The Samba-Bugzilla – Bug 14155
kpasswd fails when built with MIT Kerberos
Last modified: 2019-11-04 09:21:46 UTC
Chaning password with kpasswd (e.g. net ads changetrustpw) fails when built with MIT Kerberos. This is because upstream MIT has a bug when requesting canonicalization for non krbtgt requests. For example:
`kinit -C aDmInIsTrAtOr@ACME.COM -S kadmin/changepw@ACME.COM`
We need to revert the MIT part of commit 03b7e59a286896888ee2473995fc50bb2b5ce5e.
(In reply to Andreas Schneider from comment #0)
This is about commit 303b7e59a286896888ee2473995fc50bb2b5ce5e
and not 03b7e59a286896888ee2473995fc50bb2b5ce5e...
Can you be more specific on what wrong?
Does that only happens if the service is
Is there an MIT bug report?
As discussed in MR 840, MIT client won't allow name canonicalization in AS exchange if the service is anything but krbtgt, see:
Per RFC 6806 it should be okay, especially since it's the client name that changed not server, and especially if we check PA-REQ-ENC-PA-REP in returned encrypted padata, which MIT does (as does heimdal upstream).
So I want to add a check in case we verified returned PA-REQ-ENC-PA-REP to allow canonicalization even for non krbtgt servers. I'll update once I submit a PR upstream.
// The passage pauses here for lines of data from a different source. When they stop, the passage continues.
(** The three ways out of [parse_args]: a namespace without output, or an
    exit with status 2 (an error) or 0 (the help) that only wrote text. *)
Definition parse_outcome (m : PyM namespace) : Prop :=
  (exists ns, m = ret ns) \/
  (trace_only is_write m /\ (outcome m = inl (SystemExit 2) \/ outcome m = inl (SystemExit 0))).

Lemma parse_outcome_error p msg : parse_outcome (parser_error p msg).
Proof. right. destruct (parser_error_spec (A:=namespace) p msg) as [? ->]. by split; [|left]. Qed.

Lemma parse_outcome_help p : parse_outcome (print_help_exit p).
Proof. right. destruct (print_help_exit_spec (A:=namespace) p) as [? ->]. by split; [|right]. Qed.

End Guarantees.

#[export] Hint Resolve parse_outcome_error parse_outcome_help : gitops.

Lemma classify_all_supported p argv :
  (forall s, s ∈ argv -> s <> "--") -> classify_all p argv <> Unsupported.
Proof.
  induction argv as [|s argv IH]; intros Hs; simpl; [done|].
  rewrite (proj2 (String.eqb_neq s "--")); [apply Hs; set_solver|].
  destruct (parse_optional p s); [done|].
  destruct (classify_all p argv); [|done..]. apply IH. intros s' ?. apply Hs. set_solver.
Qed.

(** *** The namespace is well typed *)

(** The values an action can leave in its attribute: its default, or a
    value of its [type]; [True] or [False] for a flag. *)
Definition value_ok (k : action_kind) (v : arg_value) : Prop :=
  match k with
  | KStore TStr d => v = d \/ exists s, v = VStr s
  | KStore TInt d => v = d \/ exists n, v = VInt n
  | KStoreTrue => exists b, v = VBool b
  | KHelp => True
  end.

Definition stores (a : action) : bool := match kind a with KHelp => false | _ => true end.

(** The parsers of the scripts give each storing action its own [dest]
    ([add_argument] does not check it). *)
Definition wf_parser (p : parser) : bool :=
  bool_decide (NoDup (map dest (List.filter stores (actions p)))).

Definition ns_ok (p : parser) (ns : namespace) : Prop :=
  forall a, a ∈ actions p -> stores a = true -> exists v, ns !! dest a = Some v /\ value_ok (kind a) v.

Lemma wf_parser_dest p a b : wf_parser p = true -> a ∈ actions p -> b ∈ actions p ->
  stores a = true -> stores b = true -> dest a = dest b -> a = b.
Proof.
  unfold wf_parser. intros Hwf%bool_decide_eq_true_1 Ha Hb Hsa Hsb Hd.
  assert (a ∈ List.filter stores (actions p)) as Ha' by (by apply list_elem_of_In, filter_In; rewrite -list_elem_of_In).
  assert (b ∈ List.filter stores (actions p)) as Hb' by (by apply list_elem_of_In, filter_In; rewrite -list_elem_of_In).
  apply list_elem_of_lookup in Ha' as [i Hi], Hb' as [j Hj].
  assert (i = j) as ->; [|congruence].
  eapply NoDup_lookup; [done| |]; rewrite list_lookup_fmap; [rewrite Hi|rewrite Hj]; simpl; [done|].
  by rewrite Hd.
Qed.
Definition validate_market_data (now_utc : Z) (data : pyobj) : res (bool * list message) :=
  let errors := _check_required_fields_market data in
  price ← getattr data "price";
  price_errors ← _check_price_validity price "price";
  let errors := errors ++ price_errors in
  timestamp ← getattr data "timestamp";
  ts_errors ← _check_timestamp_validity now_utc timestamp;
  let errors := errors ++ ts_errors in
  symbol ← getattr data "symbol";
  sym_errors ← _check_symbol_format symbol;
  let errors := errors ++ sym_errors in
  let is_valid := (length errors =? 0)%nat in
  _ ← (if is_valid then Ok () else log_fields data ["symbol"; "source"]%string);
  Ok (is_valid, errors).

Definition validate_trade_data (now_utc : Z) (data : pyobj) : res (bool * list message) :=
  let errors := _check_required_fields_trade data in
  price ← getattr data "price";
  price_errors ← _check_price_validity price "price";
  let errors := errors ++ price_errors in
  quantity ← getattr data "quantity";
  quantity_errors ← _check_price_validity quantity "quantity";
  let errors := errors ++ quantity_errors in
  timestamp ← getattr data "timestamp";
  ts_errors ← _check_timestamp_validity now_utc timestamp;
  let errors := errors ++ ts_errors in
  symbol ← getattr data "symbol";
  sym_errors ← _check_symbol_format symbol;
  let errors := errors ++ sym_errors in
  trade_errors ← _check_trade_specific_rules data;
  let errors := errors ++ trade_errors in
  let is_valid := (length errors =? 0)%nat in
  _ ← (if is_valid then Ok ()
       else log_fields data ["trade_id"; "client_id"; "symbol"]%string);
  Ok (is_valid, errors).

End ContractValidator.

(** ** [validation/invariants.py] *)

Module Invariants.

(** [enumerate(l)] *)
Definition enumerate {A} (l : list A) : list (nat * A) := zip (seq 0 (length l)) l.

(** [item1 != item2] *)
Definition py_ne (item1 item2 : pyobj) : bool :=
  negb (bool_decide (obj_key item1 = obj_key item2)).

(** The indices the comparison loop of [check_idempotency] collects. *)
Definition idempotency_differences (batch1 batch2 : list pyobj) : list nat :=
  foldl (λ differences '(i, (item1, item2)),
           if py_ne item1 item2 then differences ++ [i] else differences)
        [] (enumerate (zip batch1 batch2)).

Definition check_idempotency (batch1 batch2 : list pyobj) : bool :=
  if negb (length batch1 =? length batch2)%nat then false
  else
    match idempotency_differences batch1 batch2 with
    | _ :: _ => false
    | [] => true
    end.

(** The entries of the [violations] list of [check_monotonic_timestamps]. *)
Inductive ordering_violation :=
| MissingTimestamp (index : nat) (current_has_ts next_has_ts : bool)
| TimestampDecreased (index : nat) (current_timestamp next_timestamp : value).

Definition violation_index (v : ordering_violation) : nat :=
  match v with
  | MissingTimestamp i _ _ => i
  | TimestampDecreased i _ _ => i
  end.

(** [batch[i]] *)
Definition item {A} (batch : list A) (i : nat) : res A :=
  match batch !! i with
  | Some x => Ok x
  | None => Raise IndexError
  end.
Upstream PR: https://github.com/krb5/krb5/pull/986
Created attachment 15532 [details]
patch for 4.11
Created attachment 15533 [details]
patch for 4.10
Created attachment 15534 [details]
patch for 4.10
Both patches do not apply on current test branches.
Re-assigning to Andreas.
Karolin, they are already applied on both branches ...
Metze pushed them.
commit 3ad42536f873f21cc2db774ca3ea694ca7142253 (HEAD -> v4-10-test, origin/v4-10-test)
Author: Andreas Schneider <firstname.lastname@example.org>
AuthorDate: Wed Oct 9 16:32:47 2019 +0200
Commit: Stefan Metzmacher <email@example.com>
CommitDate: Wed Oct 16 16:43:59 2019 +0000
FYI the upstream MIT PR 986 has landed so the fix will be in v1.18 once released.